Garbage Collector Implementation

3 Garbage Collector Implementation

One strength of the Java SE platform is that it shields the developer from the complexity of memory allocation and garbage collection.

However, when garbage collection is the principal bottleneck, it's useful to understand some aspects of the implementation. Garbage collectors make assumptions about the way applications use objects, and these are reflected in tunable parameters that can be adjusted for improved performance without sacrificing the power of the abstraction.

Topics

Generational Garbage Collection

An object is considered garbage and its memory can be reused by the VM when it can no longer be reached from any reference of any other live object in the running program.

A theoretical, most straightforward garbage collection algorithm iterates over every reachable object every time it runs. Any leftover objects are considered garbage. The time this approach takes is proportional to the number of live objects, which is prohibitive for large applications maintaining lots of live data.

The Java HotSpot VM incorporates a number of different garbage collection algorithms that all except ZGC use a technique called generational collection. While naive garbage collection examines every live object in the heap every time, generational collection exploits several empirically observed properties of most applications to minimize the work required to reclaim unused (garbage) objects. The most important of these observed properties is the weak generational hypothesis, which states that most objects survive for only a short period of time.

The blue area in Figure 3-1 is a typical distribution for the lifetimes of objects. The x-axis shows object lifetimes measured in bytes allocated. The byte count on the y-axis is the total bytes in objects with the corresponding lifetime. The sharp peak at the left represents objects that can be reclaimed (in other words, have "died") shortly after being allocated. For example, iterator objects are often only alive for the duration of a single loop.

Figure 3-1 Typical Distribution for Lifetimes of Objects

Description of "Figure 3-1 Typical Distribution for Lifetimes of Objects"

Some objects do live longer, and so the distribution stretches out to the right. For instance, there are typically some objects allocated at initialization that live until the VM exits. Between these two extremes are objects that live for the duration of some intermediate computation, seen here as the lump to the right of the initial peak. Some applications have very different looking distributions, but a surprisingly large number possess this general shape. Efficient collection is made possible by focusing on the fact that a majority of objects "die young."

Generations

To optimize for this scenario, memory is managed in generations (memory pools holding objects of different ages). Garbage collection occurs in each generation when the generation fills up.

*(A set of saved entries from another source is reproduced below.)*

(** * EFB Telegram Master channel: error recovery and configuration loading

    A shallow embedding of [TelegramChannel.error] and
    [TelegramChannel.load_config] from
    [ehforwarderbot/channels/master/blueset/telegram/__init__.py],
    together with the properties of the recovery policy that the
    specification states about them.

    The handler is effectful: it bumps a counter, writes log records,
    talks to the Telegram gateway and rewrites chat associations.  All of
    this is threaded through an explicit [world]; an exception raised by a
    Python statement is an [outcome] next to the world reached so far, so
    that the effects performed before the exception stay visible. *)

From Stdlib Require Import Ascii String ZArith.
From stdpp Require Import base decidable option list strings pretty gmap fin_maps.

Local Set Warnings "-register-all".
Local Open Scope Z_scope.

(** ** Strings *)

Module Str.

Definition nl : string := String "010"%char EmptyString.
Definition backslash : string := String "092"%char EmptyString.

(** Python's [needle in hay] for strings. *)
Fixpoint contains (needle hay : string) : bool :=
  String.prefix needle hay ||
  match hay with
  | EmptyString => false
  | String _ rest => contains needle rest
  end.

(** [html.escape(s)] with the default [quote=True]: the five
    replacements, none of which produces a character a later one
    rewrites, applied character by character. *)
Definition escape_char (c : ascii) : string :=
  if Ascii.eqb c "&"%char then "&amp;"
  else if Ascii.eqb c "<"%char then "&lt;"
  else if Ascii.eqb c ">"%char then "&gt;"
  else if Ascii.eqb c "034"%char then "&quot;"
  else if Ascii.eqb c "'"%char then "&#x27;"
  else String c EmptyString.

Fixpoint html_escape (s : string) : string :=
  match s with
  | EmptyString => EmptyString
  | String c rest => escape_char c +:+ html_escape rest
  end.

(** [str(n)] for a Python integer. *)
Definition of_int (n : Z) : string := pretty n.

(** The characters [0]..[9]. *)
Definition is_digit_char (c : ascii) : bool :=
  let n := Ascii.N_of_ascii c in ((48 <=? n) && (n <=? 57))%N.

Fixpoint all_digits (s : string) : bool :=
  match s with
  | EmptyString => true
  | String c rest => is_digit_char c && all_digits rest
  end.

(** The non-empty strings of the characters [0]..[9]. *)
Definition ascii_digits (s : string) : bool :=
  match s with
  | EmptyString => false
  | _ => all_digits s
  end.

(** The number that a string of the characters [0]..[9] spells in
    decimal, most significant digit first. *)
Fixpoint int_acc (acc : Z) (s : string) : Z :=
  match s with
  | EmptyString => acc
  | String c rest =>
      int_acc (10 * acc + (Z.of_N (Ascii.N_of_ascii c) - 48)) rest
  end.

Definition decimal_value (s : string) : Z := int_acc 0 s.


(** Some ASCII character of the string is not one of [0]..[9]. *)
Fixpoint has_ascii_nondigit (s : string) : bool :=
  match s with
  | EmptyString => false
  | String c rest =>
      ((Ascii.N_of_ascii c <? 128)%N && negb (is_digit_char c)) ||
      has_ascii_nondigit rest
  end.

End Str.

(** ** Telegram values *)

(** The classes of [telegram.error] that the handler's [except] clauses
    name, and everything else.  [BadRequest] and [TimedOut] derive from
    [NetworkError] in the library; the handler lists [BadRequest] before
    the network clause, so a [BadRequest] is never taken for a network
    error. *)
Inductive error_class :=
  | Unauthorized
  | BadRequest
  | TimedOut
  | NetworkError
  | ChatMigrated (new_chat_id : Z)
  | OtherError.

(** The [error] argument: its class and [str(error)]. *)
Record tg_error := TgError {
  err_class : error_class;
  err_str : string
}.

(** [telegram.Message], as far as the handler reads it. *)
Record Message := Msg {
  chat_id : Z;
  message_id : Z
}.

(** [telegram.Update]: [message] is [None] for updates that carry no
    message; [upd_str] is [str(update)]. *)
Record Update := Upd {
  message : option Message;
  upd_str : string
}.

(** [str(update)] where [update] may be [None]. *)
Definition str_update (update : option Update) : string :=
  match update with
  | None => "None"
  | Some u => upd_str u
  end.

(** ** The world the handler acts on *)

Inductive level := DEBUG | ERROR | CRITICAL.

(** A call that leaves through the Bot Gateway. *)
Inductive gateway_call :=
  | BotManagerSend (target : Z) (text : string) (parse_mode : option string)
  | BotSend (target : Z) (text : string) (parse_mode : option string)
  | ReplyText (to : Message) (text : string) (quote : bool)
              (parse_mode : option string).

Inductive exn :=
  | TelegramError      (* a gateway call failed *)
  | AttributeError     (* attribute read on [None] *)
  | IndexError         (* [admins][0] on an empty list *)
  | ConstraintViolation.

Record world := World {
  timeout_count : Z;
  db : gmap string string;         (* slave uid -> master uid *)
  logged : list (level * string);
  outbox : list gateway_call       (* gateway calls made, oldest first *)
}.

Inductive outcome (A : Type) :=
  | Returned (a : A)
  | Raised (e : exn).
Arguments Returned {A} a.
Arguments Raised {A} e.

(** A command: the outcome and the world it leaves, also when it raises. *)
Definition M (A : Type) : Type := world → outcome A * world.

Definition ret {A} (a : A) : M A := λ w, (Returned a, w).
Definition raise {A} (e : exn) : M A := λ w, (Raised e, w).
Definition bind {A B} (m : M A) (k : A → M B) : M B :=
  λ w, match m w with
       | (Returned a, w') => k a w'
       | (Raised e, w') => (Raised e, w')
       end.

Declare Scope cmd_scope.
Delimit Scope cmd_scope with cmd.
Notation "x <- m ;; k" := (bind m (λ x, k))
  (at level 100, m at next level, right associativity) : cmd_scope.
Notation "m ;; k" := (bind m (λ _, k))
  (at level 100, right associativity) : cmd_scope.
Local Open Scope cmd_scope.

(** [try: body except: handler finally: last] with a bare [except]. *)
Definition try_except_finally (body handler last : M unit) : M unit :=
  λ w, match body w with
       | (Returned _, w') => last w'
       | (Raised _, w') =>
           match handler w' with
           | (Returned _, w'') => last w''
           | (Raised e, w'') =>
               match last w'' with
               | (Returned _, w''') => (Raised e, w''')
               | r => r
               end
           end
       end.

The vast majority of objects are allocated in a pool dedicated to young objects (the young generation), and most objects die there. When the young generation fills up, it causes a minor collection in which only the young generation is collected; garbage in other generations isn't reclaimed. The costs of such collections are, to the first order, proportional to the number of live objects being collected; a young generation full of dead objects is collected very quickly. Typically, some fraction of the surviving objects from the young generation are moved to the old generation during each minor collection. Eventually, the old generation fills up and must be collected, resulting in a major collection, in which the entire heap is collected. Major collections usually last much longer than minor collections because a significantly larger number of objects are involved. Figure 3-2 shows the default arrangement of generations in the serial garbage collector:

Figure 3-2 Default Arrangement of Generations in the Serial Collector

Description of "Figure 3-2 Default Arrangement of Generations in the Serial Collector"

At startup, the Java HotSpot VM reserves the entire Java heap in the address space, but doesn't allocate any physical memory for it unless needed. The entire address space covering the Java heap is logically divided into young and old generations. The complete address space reserved for object memory can be divided into the young and old generations.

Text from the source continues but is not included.